• 
      

    Gracefully handle errors communicating with the queue.

    Review Request #14374 — Created March 18, 2025 and updated — Latest diff uploaded

    Information

    ReviewBot
    release-4.x

    Reviewers

    When the queue is down or non-responsive, we end up with long exception
    traces in the log files but nothing useful on the front-end. Tool
    updates and tool runs will spin and spin until they time out.

    We now have error handling code around all code communicating over
    Celery, logging errors and stack traces with a trace ID.

    Tool runs (both manual and automatic) will fail to the error state with
    an "error running tool (error ID XYZ)", instead of waiting to time out.

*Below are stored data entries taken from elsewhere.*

Lemma apply_item_spec h (w : W) k a s :
  rv_wf h w -> h !! sle a = Some s -> sle_key s = k -> key_ok k ->
  (action a = Insert <-> rv_map h w !! k = None) ->
  (action a <> Erase -> raw_takes W (rv_map h w !! k) s) ->
  exists w', apply_item h w (k, a) = Ok w' /\ rv_wf h w' /\
    rv_map h w' = partial_alter (item_eff h a) k (rv_map h w) /\
    rv_destroyed w' = rv_destroyed w.
Proof.
  intros Hw Hs <- Hz Hact Htk. unfold apply_item, item_eff; simpl.
  assert (forall o, partial_alter (fun _ : option SLE => o) (sle_key s) (rv_map h w) =
    match o with Some x => <[sle_key s := x]> (rv_map h w)
               | None => delete (sle_key s) (rv_map h w) end) as Ho
    by (by intros [|]).
  destruct (action a) eqn:Ea; rewrite Ho, ?Hs.
  - apply raw_erase_spec; try done. apply not_eq_None_Some. naive_solver.
  - assert (rv_map h w !! sle_key s = None) as Hn by naive_solver. rewrite Hn in Htk.
    apply raw_insert_spec; try done. by apply Htk.
  - apply raw_replace_spec; try done; [apply not_eq_None_Some; naive_solver|by apply Htk].
Qed.

(** What a target asks of the entries of a table. *)
Definition takes_table h (base : V) t : Prop :=
  forall k a s, items_ t !! k = Some a -> action a <> Erase -> h !! sle a = Some s ->
    raw_takes W (rv_map h base !! k) s.

Lemma apply_map h (base : V) t (w : W) :
  table_wf h base t -> rv_wf h w -> rv_map h w = rv_map h base -> takes_table h base t ->
  exists w', apply h t w = Ok w' /\ rv_wf h w' /\
    rv_map h w' = table_map h base t /\
    rv_destroyed w' = (rv_destroyed w + dropsDestroyed_ t)%Z.
Proof.
  intros Hwf Hw Hm Htk. unfold apply.
  destruct (raw_destroyXRP_spec h w (dropsDestroyed_ t) Hw) as (Hw1 & Hm1 & Hd1).
  destruct (replay_ordered h (item_eff h) (apply_item h)
    (fun k a o => exists s, h !! sle a = Some s /\ sle_key s = k /\ key_ok k /\
       (action a = Insert <-> o = None) /\ (action a <> Erase -> raw_takes W o s))) with (items := items_ t)
    (v := raw_destroyXRP w (dropsDestroyed_ t)) as (w' & E & Hw' & Hm' & Hd');
    [|done| |].
  - intros v k a Hv (s & Hs & Hk & Hz & Ha & Ht). by eapply apply_item_spec.
  - intros k a Hk. destruct (wf_item _ _ _ Hwf _ _ Hk) as (s & ? & ? & ?).
    exists s. split_and!; try done; rewrite Hm1, Hm; [by eapply wf_insert|]. intros Hne. by eapply Htk.
  - exists w'. split_and!; [done|done| |lia].
    by rewrite Hm', Hm1, Hm.
Qed.
End apply_laws.

Arguments takes_table {V} W {_ _ _ _ _ _} _ _ _ : assert.

(** ** The merged iteration visits exactly the table's entries, in order *)

Definition sle_lt (s s' : SLE) : Prop := (sle_key s < sle_key s')%N.
(* ===== verification/ApplyStateTable.v ===== *)
(** * The buffer of changes of a transaction sandbox

    [detail::ApplyStateTable] (ApplyStateTable.h/.cpp): the working set of
    [ApplyViewBase].  Entries are checked out with [peek] (a private copy the
    caller mutates in place), then recorded with [update], [insert] and
    [erase]; [apply] replays the recorded ones into another view. *)

From S2P Require Import Prelude LedgerEntry Views.

Inductive Action : Type := Cache | Erase | Insert | Modify.

#[export] Instance Action_eq_dec : EqDecision Action.
Proof. solve_decision. Defined.

Record ApplyStateTable : Type := mkApplyStateTable {
  items_ : gmap N (Action * N);
  dropsDestroyed_ : Z
}.

Definition empty_table : ApplyStateTable := mkApplyStateTable ∅ 0.

Definition set_items (t : ApplyStateTable) (m : gmap N (Action * N)) : ApplyStateTable :=
  mkApplyStateTable m (dropsDestroyed_ t).

Definition is_erase (x : Action * N) : bool := bool_decide (x.1 = Erase).

(** The body of the loop of [apply(RawView&)]. *)
Definition apply_item {W} `{RawView W} (h : Heap) (to : W) (item : N * (Action * N)) : result W :=
  match item.2.1 with
  | Cache => Ok to
  | Erase => raw_erase h to item.2.2
  | Insert => raw_insert h to item.2.2
  | Modify => raw_replace h to item.2.2
  end.

Definition apply {W} `{RawView W} (h : Heap) (t : ApplyStateTable) (to : W) : result W :=
  foldM (apply_item h) (raw_destroyXRP to (dropsDestroyed_ t)) (ordered (items_ t)).

Definition size (t : ApplyStateTable) : nat :=
  foldr (fun (item : N * (Action * N)) ret =>
    match item.2.1 with
    | Erase | Insert | Modify => S ret
    | Cache => ret
    end) 0%nat (ordered (items_ t)).

Section with_base.
Context {V : Type} `{ReadView V}.
Implicit Types (h : Heap) (base : V) (t : ApplyStateTable) (k : Keylet).

(** The calls [visit] makes: key, isDelete, before, after. *)
Definition visit h base t : list (N * bool * option SLE * option SLE) :=
  omap (fun item : N * (Action * N) =>
    let '(key, (a, p)) := item in
    match a with
    | Erase => Some (key, true, rv_read h base (keylet_unchecked key), h !! p)
    | Insert => Some (key, false, None, h !! p)
    | Modify => Some (key, false, rv_read h base (keylet_unchecked key), h !! p)
    | Cache => None
    end) (ordered (items_ t)).

Definition exists_ h base t k : bool :=
  match items_ t !! kl_key k with
  | None => rv_exists h base k
  | Some (a, p) =>
      match a with
      | Erase => false
      | Cache | Insert | Modify =>
          match h !! p with Some s => check k s | None => false end
      end
  end.

Definition succ h base t (key : N) (last : option N) : option N :=
  succ_merge is_erase h base (items_ t) key last.

Definition read h base t k : option SLE :=
  match items_ t !! kl_key k with
  | None => rv_read h base k
  | Some (a, p) =>
      match a with
      | Erase => None
      | Cache | Insert | Modify =>
          match h !! p with
          | Some s => if check k s then Some s else None
          | None => None
          end
      end
  end.

(** [peek] returns a pointer into the working set, checking a copy out of
    the base the first time. *)
Definition peek h base t k : Heap * ApplyStateTable * option N :=
  match items_ t !! kl_key k with
  | None =>
      match rv_read h base k with
      | None => (h, t, None)
      | Some s =>
          match items_ t !! sle_key s with
          | None =>
              let '(p, h') := alloc h s in
              (h', set_items t (<[sle_key s := (Cache, p)]> (items_ t)), Some p)
          | Some (_, q) => (h, t, Some q)
          end
      end
  | Some (a, p) =>
      match a with
      | Erase => (h, t, None)
      | Cache | Insert | Modify =>
          match h !! p with
          | Some s => if check k s then (h, t, Some p) else (h, t, None)
          | None => (h, t, None)
          end
      end
  end.
End with_base.

Definition erase (h : Heap) (t : ApplyStateTable) (p : N) : result ApplyStateTable :=
  k ← key_of h p;
  match items_ t !! k with
  | None => Throw "ApplyStateTable::erase: missing key"
  | Some (a, q) =>
      if decide (q = p) then
        match a with
        | Erase => Throw "ApplyStateTable::erase: double erase"
        | Insert => Ok (set_items t (delete k (items_ t)))
        | Cache | Modify => Ok (set_items t (<[k := (Erase, q)]> (items_ t)))
        end
      else Throw "ApplyStateTable::erase: unknown SLE"
  end.

Definition rawErase (h : Heap) (t : ApplyStateTable) (p : N) : result ApplyStateTable :=
  k ← key_of h p;
  match items_ t !! k with
  | None => Ok (set_items t (<[k := (Erase, p)]> (items_ t)))
  | Some (a, q) =>
      match a with
      | Erase => Throw "ApplyStateTable::rawErase: double erase"
      | Insert => Ok (set_items t (delete k (items_ t)))
      | Cache | Modify => Ok (set_items t (<[k := (Erase, p)]> (items_ t)))
      end
  end.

    Worker status checks will once again display a suitable error message
    and include information in the logs. We had code that attempted to
    provide a good result, but it was checking for IOError, and nothing in
    the Celery communication code uses that anymore.

    Tool refreshes in the Tools database list now alert with an error and
    reset the state. This has also been updated to be more accessible and
    prioritize Ink styling if available.

    Shut down RabbitMQ and tested all the functionality: Manual tool runs,
    automatic tool runs, worker status checks, and tool refreshes. Verified
    the log output and the user-facing output in all cases.

    Tested the newer tool refresh UI on Review Board 6 and 7.

    Unit tests pass.


    Commits

    Files